From mboxrd@z Thu Jan  1 00:00:00 1970
Return-Path: <linux-kernel-owner+willy=40w.ods.org@vger.kernel.org>
Received: (majordomo@vger.kernel.org) by vger.kernel.org via listexpand
	id S262992AbTDKJJe (for <rfc822;willy@w.ods.org>); Fri, 11 Apr 2003 05:09:34 -0400
Received: (majordomo@vger.kernel.org) by vger.kernel.org id S263337AbTDKJJe (for <rfc822;linux-kernel-outgoing>);
	Fri, 11 Apr 2003 05:09:34 -0400
Received: from netmail02.services.quay.plus.net ([212.159.14.221]:39646 "HELO
	netmail02.services.quay.plus.net") by vger.kernel.org with SMTP
	id S262992AbTDKJJ2 (for <rfc822;linux-kernel@vger.kernel.org>); Fri, 11 Apr 2003 05:09:28 -0400
From: "Riley Williams" <Riley@Williams.Name>
To: "Alan Cox" <alan@lxorguk.ukuu.org.uk>
Cc: "Linux Kernel Mailing List" <linux-kernel@vger.kernel.org>
Subject: RE: kernel support for non-English user messages
Date: Fri, 11 Apr 2003 10:21:16 +0100
Message-ID: <BKEGKPICNAKILKJKMHCAIEBJCGAA.Riley@Williams.Name>
MIME-Version: 1.0
Content-Type: text/plain;
	charset="us-ascii"
Content-Transfer-Encoding: 7bit
X-Priority: 3 (Normal)
X-MSMail-Priority: Normal
X-Mailer: Microsoft Outlook IMO, Build 9.0.6604 (9.0.2911.0)
X-MimeOLE: Produced By Microsoft MimeOLE V6.00.2800.1106
Importance: Normal
In-Reply-To: <1050001294.12494.11.camel@dhcp22.swansea.linux.org.uk>
Sender: linux-kernel-owner@vger.kernel.org
X-Mailing-List: linux-kernel@vger.kernel.org

Hi Alan.

 >> If we use 32-bit hash codes, there's a real chance of different
 >> messages

 > There are less than 65536 files each of which is less than 65536
 > lines long, so it seems that a properly chosen automated index
 > ought to be collision free ?

Some thoughts on that:

 1. If the printk() messages are internationalised, we are going to
    see log extracts posted here in various languages, including some
    that the relevant maintainers don't understand. To stand any
    realistic chance of dealing with the resultant bug reports, we
    need to include the message code in the report so we can just
    feed the various reports through a tool that translates them into
    our preferred language.

 2. For the above to work, we need the following guarantees:

     a. A particular message code always refers to the same message.

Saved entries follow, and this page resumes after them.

(* ===== verification/Bridge.v ===== *)
(** * Bridges of fit-promise

    Models bridge_state of src/fit-promise/include/lib/fpromise/bridge_internal.h with the
    completer and the consumer of bridge.h: one thread completes or abandons, another awaits
    or cancels, and the last one to drop its reference deletes the state.  A locked region is
    one step; so are the notification and the drop of a reference that follow it.  A suspended
    task is known by a number. *)

From S2P Require Import Prelude.

(** ** State *)

Inductive promise_result := pending_result | ok (v : Z) | error (e : Z).
Definition is_pending (r : promise_result) : bool := match r with pending_result => true | _ => false end.

Inductive disposition := pending | abandoned | completed | canceled | returned.

#[export] Instance disposition_eq_dec : EqDecision disposition.
Proof. solve_decision. Defined.

Record bridge_state := { ref_count_ : Z; disposition_ : disposition; waiting_ : option Z; result_ : promise_result }.

Definition bridge_new : bridge_state := {| ref_count_ := 2; disposition_ := pending; waiting_ := None; result_ := pending_result |}.

(** The state, until it is deleted. *)
Abbreviation BM := (ST (option bridge_state)).

Definition get_bridge : BM bridge_state := fun m => match m with Some s => Some (s, m) | None => None end.
Definition put_bridge (s : bridge_state) : BM unit := modify (fun _ => Some s).
Definition assert_bridge (b : bool) : BM unit := if b then mret tt else undefined.
Definition among (d : disposition) (l : list disposition) : bool := existsb (fun x => bool_decide (d = x)) l.

(** ** Operations *)

Definition was_canceled : BM bool := s ← get_bridge; mret (among (disposition_ s) [canceled]).
Definition was_abandoned : BM bool := s ← get_bridge; mret (among (disposition_ s) [abandoned]).

(** The task to notify, and whether to resume it. *)
Definition drop_completion_locked : BM (option Z * bool) :=
  s ← get_bridge;
  assert_bridge (among (disposition_ s) [pending; canceled]) ;;
  if among (disposition_ s) [pending] then
    put_bridge {| ref_count_ := ref_count_ s; disposition_ := abandoned; waiting_ := None; result_ := result_ s |} ;;
    mret (waiting_ s, negb (is_pending (result_ s)))
  else mret (None, false).

(** The task to drop. *)
Definition drop_consumption_locked : BM (option Z) :=
  s ← get_bridge;
  assert_bridge (among (disposition_ s) [pending; completed; abandoned]) ;;
  if among (disposition_ s) [pending] then
    put_bridge {| ref_count_ := ref_count_ s; disposition_ := canceled; waiting_ := None; result_ := pending_result |} ;;
    mret (waiting_ s)
  else mret None.

Definition drop_ref_and_maybe_delete_self : BM unit :=
  s ← get_bridge;
  let count := ref_count_ s in
  put_bridge {| ref_count_ := count ⊖[32] 1; disposition_ := disposition_ s; waiting_ := waiting_ s; result_ := result_ s |} ;;
  assert_bridge (0 <? count) ;;
  if count =? 1 then modify (fun _ => None) else mret tt.

(** The locked part of complete_or_abandon, for a result that is not pending. *)
Definition complete_locked (result : promise_result) : BM (option Z * bool) :=
  s ← get_bridge;
  assert_bridge (among (disposition_ s) [pending; canceled]) ;;
  if among (disposition_ s) [pending] then
    put_bridge {| ref_count_ := ref_count_ s; disposition_ := completed; waiting_ := None; result_ := result |} ;;
    mret (waiting_ s, negb (is_pending result))
  else mret (None, false).

Definition set_result_if_abandoned (result_if_abandoned : promise_result) : BM unit :=
  if is_pending result_if_abandoned then mret tt
  else
    s ← get_bridge;
    assert_bridge (among (disposition_ s) [pending; completed; abandoned]) ;;
    if among (disposition_ s) [pending; abandoned]
    then put_bridge {| ref_count_ := ref_count_ s; disposition_ := disposition_ s; waiting_ := waiting_ s; result_ := result_if_abandoned |}
    else mret tt.

(** The locked part of await_result; [task] is what suspending the caller gives.  The result,
    unless it is to wait, and the task to drop. *)
Definition await_locked (task : Z) : BM (option promise_result * option Z) :=
  s ← get_bridge;
  assert_bridge (among (disposition_ s) [pending; completed; abandoned]) ;;
  if among (disposition_ s) [pending] then
    put_bridge {| ref_count_ := ref_count_ s; disposition_ := disposition_ s; waiting_ := Some task; result_ := result_ s |} ;;
    mret (None, waiting_ s)
  else
    put_bridge {| ref_count_ := ref_count_ s; disposition_ := returned; waiting_ := waiting_ s; result_ := pending_result |} ;;
    mret (Some (result_ s), None).

(** ** The threads *)

(** The completer has its reference, is about to notify, is about to drop the reference, or
    is done. *)
Inductive completer_side := HasCompleter | Notifying (task : option Z) (resume : bool) | CompleterDropping | CompleterDone.

(** The consumer has its reference, or a continuation has it and was last suspended with a
    task, or it is about to drop the reference, with a result to return or not.  A
    continuation that returned a pending result after that exists without its reference. *)
Inductive consumer_side := HasConsumer | Continuation (suspended : option Z) | ConsumerDropping (r : option promise_result) | Spent | ConsumerDone.

(** [resumed] and [released] are the tasks that were resumed and dropped, [given] is what the
    completer gave (pending when it abandoned) and [fallback] the result for that case. *)
Record bridge_world := {
  bstate : option bridge_state;
  completer : completer_side;
  consumer : consumer_side;
  resumed : list Z;
  released : list Z;
  given : option promise_result;
  fallback : promise_result;
  delivered : list promise_result;
}.

Definition bridge_world_new : bridge_world :=
  {| bstate := Some bridge_new; completer := HasCompleter; consumer := HasConsumer; resumed := []; released := []; given := None; fallback := pending_result; delivered := [] |}.

Inductive bridge_event :=
| Complete (r : promise_result)   (* complete_ok, complete_error, complete_or_abandon; pending abandons *)
| NotifyTask
| DropCompletion
| Promise                 (* consumer::promise *)
| PromiseOr (r : promise_result)  (* consumer::promise_or *)
| Await (task : Z)        (* the continuation is called *)
| Cancel                  (* the consumer or the continuation is destroyed *)
| DropConsumption.

Inductive bridge_outcome := BDisabled | BCrash | BNext (w : bridge_world).

Definition in_bridge {A} (w : bridge_world) (f : BM A) (k : A -> option bridge_state -> bridge_world) : bridge_outcome :=
  match f (bstate w) with Some (a, m) => BNext (k a m) | None => BCrash end.

Definition task_list (t : option Z) : list Z := match t with Some t => [t] | None => [] end.

Definition exec_bridge (e : bridge_event) (w : bridge_world) : bridge_outcome :=
  match e with
  | Complete r =>
      match completer w with
      | HasCompleter => in_bridge w (if is_pending r then drop_completion_locked else complete_locked r) (fun n m =>
          {| bstate := m; completer := Notifying n.1 n.2; consumer := consumer w; resumed := resumed w; released := released w;
             given := Some r; fallback := fallback w; delivered := delivered w |})
      | _ => BDisabled
      end
  | NotifyTask =>
      match completer w with
      | Notifying task resume => BNext
          {| bstate := bstate w; completer := CompleterDropping; consumer := consumer w; resumed := (if resume then task_list task else []) ++ resumed w;
             released := (if resume then [] else task_list task) ++ released w; given := given w; fallback := fallback w; delivered := delivered w |}
      | _ => BDisabled
      end
  | DropCompletion =>
      match completer w with
      | CompleterDropping => in_bridge w drop_ref_and_maybe_delete_self (fun _ m =>
          {| bstate := m; completer := CompleterDone; consumer := consumer w; resumed := resumed w; released := released w;
             given := given w; fallback := fallback w; delivered := delivered w |})
      | _ => BDisabled
      end
  | Promise =>
      match consumer w with
      | HasConsumer => BNext
          {| bstate := bstate w; completer := completer w; consumer := Continuation None; resumed := resumed w; released := released w;
             given := given w; fallback := fallback w; delivered := delivered w |}
      | _ => BDisabled
      end
  | PromiseOr r =>
      match consumer w with
      | HasConsumer => in_bridge w (set_result_if_abandoned r) (fun _ m =>
          {| bstate := m; completer := completer w; consumer := Continuation None; resumed := resumed w; released := released w;
             given := given w; fallback := r; delivered := delivered w |})
      | _ => BDisabled
      end
  | Await task =>
      match consumer w with
      | Continuation _ => in_bridge w (await_locked task) (fun r m =>
          {| bstate := m; completer := completer w;
             consumer := match r.1 with Some x => ConsumerDropping (Some x) | None => Continuation (Some task) end;
             resumed := resumed w; released := task_list r.2 ++ released w; given := given w; fallback := fallback w; delivered := delivered w |})
      | Spent => BCrash   (* the reference is null *)
      | _ => BDisabled
      end
  | Cancel =>
      match consumer w with
      | HasConsumer | Continuation _ => in_bridge w drop_consumption_locked (fun t m =>
          {| bstate := m; completer := completer w; consumer := ConsumerDropping None; resumed := resumed w; released := task_list t ++ released w;
             given := given w; fallback := fallback w; delivered := delivered w |})
      | Spent => BNext
          {| bstate := bstate w; completer := completer w; consumer := ConsumerDone; resumed := resumed w; released := released w;
             given := given w; fallback := fallback w; delivered := delivered w |}
      | _ => BDisabled
      end
  | DropConsumption =>
      match consumer w with
      | ConsumerDropping r => in_bridge w drop_ref_and_maybe_delete_self (fun _ m =>
          {| bstate := m; completer := completer w; consumer := match r with Some pending_result => Spent | _ => ConsumerDone end;
             resumed := resumed w; released := released w; given := given w; fallback := fallback w;
             delivered := match r with Some r => r :: delivered w | None => delivered w end |})
      | _ => BDisabled
      end
  end.

Fixpoint exec_bridges (es : list bridge_event) (w : bridge_world) : bridge_outcome :=
  match es with
  | [] => BNext w
  | e :: es => match exec_bridge e w with BNext w => exec_bridges es w | o => o end
  end.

     b. A particular message is always referred to by the same
        message code.

 3. To obtain these guarantees, we need to ensure that the translation
    tool supplied with any particular kernel can handle all message
    codes from that kernel or from any earlier kernel in its direct
    ancestry. We thus can't reuse message codes once issued.

 4. In some languages, the parameters will need to be specified in a
    different order to the English order.

 5. We wish to keep the kernel size to a minimum.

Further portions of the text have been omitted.